3 Michael Koenen, Tampa Bay Buccaneers: $3,250,000
Koenen had to fight for his NFL career after going undrafted in 2005, following a distinguished career with Division II Western Washington University. Signing a free agent contract with the Atlanta Falcons, Koenen successfully beat out Toby Gowin, who had eight years of NFL experience, in training camp to gain the punting job on the team’s roster. In October 2005, Koenen was also forced to kick a 58-yard field goal with six seconds left in the first half against the New England Patriots, because Todd Peterson, the team’s kicker, lacked the range. Koenen was able to make the kick, which finished as the longest one of the 2005 season. Koenen played in Atlanta from 2005-2010, before signing a six-year deal with the Buccaneers in July 2011. Koenen has consistently put up top numbers for the franchise since then, and still has three years left on his deal.

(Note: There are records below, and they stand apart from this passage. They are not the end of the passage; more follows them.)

(** C9: in every reachable store, each vocabulary entry and each SKU record
    on a page shown to user A is owned by A; and a row that a request of
    another user B added is on no page shown to A, however the run goes
    on. *)
Theorem listings_scoped_to_user :
  forall (upper_char : char -> str) (int_of_str : str -> option Z) (A B : Z),
    A <> B ->
    (forall db page,
        reachable upper_char int_of_str db ->
        In page (pages_of upper_char int_of_str A db) ->
        (forall r, In r (rendered_vocab page) ->
                   Vocab.user_id r = A /\ Vocab.user_id r <> B)
        /\ (forall r, In r (rendered_records page) ->
                      SKURecord.user_id r = A /\ SKURecord.user_id r <> B))
    /\ (forall before req after page,
           let db0 := run upper_char int_of_str before empty_db in
           let db1 := store_after upper_char int_of_str B req db0 in
           let db := run upper_char int_of_str after db1 in
           In page (pages_of upper_char int_of_str A db) ->
           (forall v r, In r (table_of v db1) -> ~ In r (table_of v db0) ->
                        ~ In r (rendered_vocab page))
           /\ (forall r, In r (sku_records db1) -> ~ In r (sku_records db0) ->
                         ~ In r (rendered_records page))).
Proof.
  intros up int A B HAB. split.
  - intros db page _ Hpage.
    destruct (pages_of_owner up int A db page Hpage) as [Hv Hr].
    split; intros r H; [rewrite (Hv r H) | rewrite (Hr r H)]; auto.
  - intros before req after page db0 db1 db Hpage.
    destruct (pages_of_owner up int A db page Hpage) as [Hv Hr].
    split.
    + intros v r H1 H0 Hshown.
      destruct (store_after_vocab up int B req db0 v r H1) as [H|H]; [tauto|].
      apply HAB. rewrite <- (Hv r Hshown). exact H.
    + intros r H1 H0 Hshown.
      destruct (store_after_records up int B req db0 r H1) as [H|H]; [tauto|].
      apply HAB. rewrite <- (Hr r Hshown). exact H.
Qed.

Lemma listings_scoped_to_user_witness :
  1 <> 2
  /\ reachable upper_latin1 int_ascii
       (run upper_latin1 int_ascii sample_later sample_db)
  /\ (forall r,
         In r (rendered_vocab
                 (fst (create_data 1 GET
                         (run upper_latin1 int_ascii sample_later sample_db)))) ->
         Vocab.user_id r = 1 /\ Vocab.user_id r <> 2)
  /\ (forall r,
         In r (rendered_records
                 (fst (create_data 1 GET
                         (run upper_latin1 int_ascii sample_later sample_db)))) ->
         SKURecord.user_id r = 1 /\ SKURecord.user_id r <> 2).
Proof.
  assert (Hneq : 1 <> 2) by lia.
  assert (Hreach : reachable upper_latin1 int_ascii
                     (run upper_latin1 int_ascii sample_later sample_db)).
  { exists (sample_setup ++ sample_later). reflexivity. }
  split; [exact Hneq|]. split; [exact Hreach|].
  apply (proj1 (listings_scoped_to_user upper_latin1 int_ascii 1 2 Hneq)
           (run upper_latin1 int_ascii sample_later sample_db)).
  - exact Hreach.
  - left. reflexivity.
Defined.

(** * Further properties of the code *)

(** ** Whitespace and words *)

Lemma lstrip_all_space (s : str) : forallb Py.isspace s = true -> Py.lstrip s = [].
Proof.
  induction s as [|c s IH]; simpl; [reflexivity|].
  intros H. apply andb_prop in H. destruct H as [Hc Hs].
  rewrite Hc. apply IH. exact Hs.
Qed.

Lemma lstrip_nil_all_space (s : str) : Py.lstrip s = [] -> forallb Py.isspace s = true.
Proof.
  induction s as [|c s IH]; simpl; [reflexivity|].
  destruct (Py.isspace c); [exact IH | discriminate].
Qed.

(** What [lstrip] returns is empty or starts with a character that is no
    whitespace. *)
Lemma lstrip_head (s : str) :
  Py.lstrip s = [] \/ exists c r, Py.lstrip s = c :: r /\ Py.isspace c = false.
Proof.
  induction s as [|c s IH]; simpl; [left; reflexivity|].
  destruct (Py.isspace c) eqn:E; [exact IH|].
  right. exists c, s. split; [reflexivity | exact E].
Qed.

Lemma lstrip_idem (s : str) : Py.lstrip (Py.lstrip s) = Py.lstrip s.
Proof.
  destruct (lstrip_head s) as [E | (c & r & E & Hc)]; rewrite E; simpl.
  - reflexivity.
  - rewrite Hc. reflexivity.
Qed.

Lemma rstrip_idem (s : str) : Py.rstrip (Py.rstrip s) = Py.rstrip s.
Proof. unfold Py.rstrip. rewrite rev_involutive, lstrip_idem. reflexivity. Qed.

Lemma strip_cases (s : str) :
  (Py.strip s = [] /\ forallb Py.isspace s = true)
  \/ exists c r, Py.strip s = c :: r /\ Py.isspace c = false.
Proof.
  unfold Py.strip. rewrite rstrip_drop_trailing.
  destruct (lstrip_head s) as [E | (c & r & E & Hc)]; rewrite E; simpl.
  - left. split; [reflexivity|]. apply lstrip_nil_all_space. exact E.
  - right. rewrite Hc. simpl. eauto.
Qed.

Lemma strip_all_space (s : str) : forallb Py.isspace s = true -> Py.strip s = [].
Proof. intros H. unfold Py.strip. rewrite lstrip_all_space by exact H. reflexivity. Qed.

Lemma strip_idem (s : str) : Py.strip (Py.strip s) = Py.strip s.
Proof.
  destruct (strip_cases s) as [[E _] | (c & r & E & Hc)].
  - rewrite E. reflexivity.
  - unfold Py.strip at 1. rewrite E. simpl. rewrite Hc.
    rewrite <- E. unfold Py.strip. apply rstrip_idem.
Qed.

(** A string is what [drop_trailing] keeps of it, followed by whitespace. *)
Lemma drop_trailing_rest (s : str) :
  exists w, s = Spec.drop_trailing s ++ w /\ forallb Py.isspace w = true.
Proof.
  induction s as [|c s (w & E & Hw)]; simpl.
  - exists []. split; reflexivity.
  - destruct (Py.isspace c) eqn:Hc; simpl.
    + destruct (Spec.drop_trailing s) eqn:Ed; simpl.
      * exists (c :: s). split; [reflexivity|]. simpl. rewrite Hc. simpl.
        rewrite E. exact Hw.
      * exists w. split; [|exact Hw]. simpl in E. rewrite <- E. reflexivity.
    + exists w. split; [|exact Hw]. rewrite <- E. reflexivity.
Qed.

Lemma split_from_space (w cur : str) :
  forallb Py.isspace w = true ->
  Py.split_from cur w = if Py.is_empty cur then [] else [rev cur].
Proof.
  revert cur. induction w as [|c w IH]; intros cur; simpl; [reflexivity|].
  intros H. apply andb_prop in H. destruct H as [Hc Hw].
  rewrite Hc, (IH [] Hw). simpl. destruct (Py.is_empty cur); reflexivity.
Qed.

Lemma split_from_app_space (s w cur : str) :
  forallb Py.isspace w = true ->
  Py.split_from cur (s ++ w) = Py.split_from cur s.
Proof.
  intros Hw. revert cur. induction s as [|c s IH]; intros cur; simpl.
  - apply split_from_space. exact Hw.
  - rewrite !IH. reflexivity.
Qed.

Lemma split_lstrip (s : str) : Py.split (Py.lstrip s) = Py.split s.
Proof.
  unfold Py.split. induction s as [|c s IH]; simpl; [reflexivity|].
  destruct (Py.isspace c) eqn:E; [exact IH|].
  simpl. rewrite E. reflexivity.
Qed.

Lemma split_strip (s : str) : Py.split (Py.strip s) = Py.split s.
Proof.
  unfold Py.strip. rewrite rstrip_drop_trailing.
  destruct (drop_trailing_rest (Py.lstrip s)) as (w & E & Hw).
  transitivity (Py.split (Py.lstrip s)); [|apply split_lstrip].
  unfold Py.split.
  rewrite <- (split_from_app_space (Spec.drop_trailing (Py.lstrip s)) w [] Hw).
  rewrite <- E. reflexivity.
Qed.

(** The words of [split] are never empty, so the filter of the list
    comprehension keeps them all. *)
Lemma split_filter (s : str) :
  filter (fun p => negb (Py.is_empty p)) (Py.split s) = Py.split s.
Proof. rewrite split_tokens. apply filter_idem. Qed.

Lemma parts_split (s : str) :
  filter (fun p => negb (Py.is_empty p)) (Py.split (Py.strip s)) = Py.split s.
Proof. rewrite split_strip. apply split_filter. Qed.

Lemma split_all_space (s : str) : forallb Py.isspace s = true -> Py.split s = [].
Proof. intros H. unfold Py.split. rewrite split_from_space by exact H. reflexivity. Qed.

(** ** The encoders on any label and any widths *)

Section EncoderMore.

Variable upper_char : char -> str.

Lemma words_loop_any (parts : list str) (letters_each : Z) (l : list nat)
    (out : list str) :
  fold_left (words_loop_body upper_char parts letters_each) (map Z.of_nat l) out =
  out ++ map (fun i =>
                match nth_error parts i with
                | Some part =>
                    Py.ljust (upper upper_char (Py.slice_to part letters_each))
                      letters_each underscore
                | None => Py.times underscore letters_each
                end) l.
Proof.
  revert out. induction l as [|i l IH]; intros out; simpl.
  - rewrite app_nil_r. reflexivity.
  - rewrite IH. unfold words_loop_body, Py.len.
    destruct (Z.of_nat i <? Z.of_nat (length parts)) eqn:E.
    + apply Z.ltb_lt in E.
      assert (Hi : (i < length parts)%nat) by lia.
      rewrite Nat2Z.id, (nth_error_nth' parts [] Hi), <- app_assoc.
      reflexivity.
    + apply Z.ltb_ge in E.
      assert (Hi : (length parts <= i)%nat) by lia.
      apply nth_error_None in Hi. rewrite Hi, <- app_assoc. reflexivity.
Qed.

(** The function is its loop run over [s.split()]: the branch for the empty
    label, the [strip] and the filter of the comprehension change nothing. *)
Lemma first_letters_of_words_split (s : str) (num_words letters_each : Z) :
  first_letters_of_words upper_char s num_words letters_each =
  concat (map (fun i =>
                 match nth_error (Py.split s) i with
                 | Some part =>
                     Py.ljust (upper upper_char (Py.slice_to part letters_each))
                       letters_each underscore
                 | None => Py.times underscore letters_each
                 end) (seq 0 (Z.to_nat num_words))).
Proof.
  unfold first_letters_of_words, Py.join, Py.range.
  destruct s as [|c s]; simpl Py.is_empty; cbv iota.
  - rewrite map_map. f_equal. apply map_ext. intros i. destruct i; reflexivity.
  - rewrite parts_split, words_loop_any. reflexivity.
Qed.

Lemma first_n_letters_strip (s : str) (n : Z) :
  first_n_letters upper_char s n =
  let out := Py.slice_to (upper upper_char (Py.strip s)) n in
  if Py.len out <? n then Py.ljust out n underscore else out.
Proof.
  unfold first_n_letters. destruct s as [|c s]; [|reflexivity].
  change (upper upper_char (Py.strip [])) with (@nil char).
  assert (Hs : Py.slice_to (@nil char) n = []).
  { unfold Py.slice_to. destruct (n <? 0); apply firstn_nil. }
  simpl Py.is_empty. cbv iota zeta. rewrite Hs.
  change (Py.len (@nil char)) with 0. unfold Py.ljust, Py.times.
  change (Py.len (@nil char)) with 0.
  destruct (0 <? n) eqn:E.
  - apply Z.ltb_lt in E.
    destruct (n <=? 0) eqn:E'; [apply Z.leb_le in E'; lia|].
    rewrite Z.sub_0_r. reflexivity.
  - apply Z.ltb_ge in E. replace (Z.to_nat n) with 0%nat by lia. reflexivity.
Qed.

Lemma first_n_letters_blank (s : str) (n : Z) :
  forallb Py.isspace s = true ->
  first_n_letters upper_char s n = repeat underscore (Z.to_nat n).
Proof.
  intros H. rewrite first_n_letters_strip, (strip_all_space s H).
  transitivity (first_n_letters upper_char [] n); [|reflexivity].
  symmetry. exact (first_n_letters_strip [] n).
Qed.

Lemma concat_repeat_repeat {A} (a : A) (n k : nat) :
  concat (repeat (repeat a k) n) = repeat a (n * k).
Proof.
  induction n as [|n IH]; simpl; [reflexivity|].
  rewrite IH, repeat_app. reflexivity.
Qed.

Lemma first_letters_of_words_blank (s : str) (num_words letters_each : Z) :
  forallb Py.isspace s = true ->
  first_letters_of_words upper_char s num_words letters_each =
  repeat underscore (Z.to_nat num_words * Z.to_nat letters_each).
Proof.
  intros H. rewrite first_letters_of_words_split, (split_all_space s H).
  rewrite (map_ext _ (fun _ => Py.times underscore letters_each)).
  - rewrite map_const_repeat, length_seq. apply concat_repeat_repeat.
  - intros i. destruct i; reflexivity.
Qed.

Lemma first_n_letters_strip_arg (s : str) (n : Z) :
  first_n_letters upper_char (Py.strip s) n = first_n_letters upper_char s n.
Proof. rewrite !first_n_letters_strip, strip_idem. reflexivity. Qed.

Lemma first_letters_of_words_same_split (s s' : str) (num_words letters_each : Z) :
  Py.split s = Py.split s' ->
  first_letters_of_words upper_char s num_words letters_each =
  first_letters_of_words upper_char s' num_words letters_each.
Proof. intros H. rewrite !first_letters_of_words_split, H. reflexivity. Qed.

2 Mike Scifres, San Diego Chargers: $3,875,000
One of the most dominant punters in the NFL today, Scifres averaged over 45 yards per punt for six consecutive seasons from 2007-2012, including a team record 48.3 yards per punt in 2012. He has also placed over 30 punts inside the 20 yard line in a season four times and recorded a net punting average of above 40 yards per punt three times, including each of the last two years for both statistics. Originally a fifth-round pick in the 2003 Draft, Scifres is midway through a five-year contract that will keep him with the Chargers, the only organization he has ever played for, through the end of the 2016 season.
1 Andy Lee, San Francisco 49ers: $4,075,000
While over four million dollars a season may seem like a lot for a punter, there is little question that Lee is deserving of his status as last season’s highest paid punter. Lee has made the Pro Bowl three times and been named to the NFL’s All-Pro Team four times. During the 2011 season, he had a 50.9 yard punting average and an NFL record 44.0 yards net punting average. Lee has finished with a net punting average over 40 yards five times, including each of the last three years. He has also finished with over 30 punts inside the 20 yard line in one season four times, including an incredible 42 times in 2007. The 49ers have intelligently signed Lee through to the 2018 season, ensuring his skills will remain a valuable part of the team’s push towards the Super Bowl in the coming years.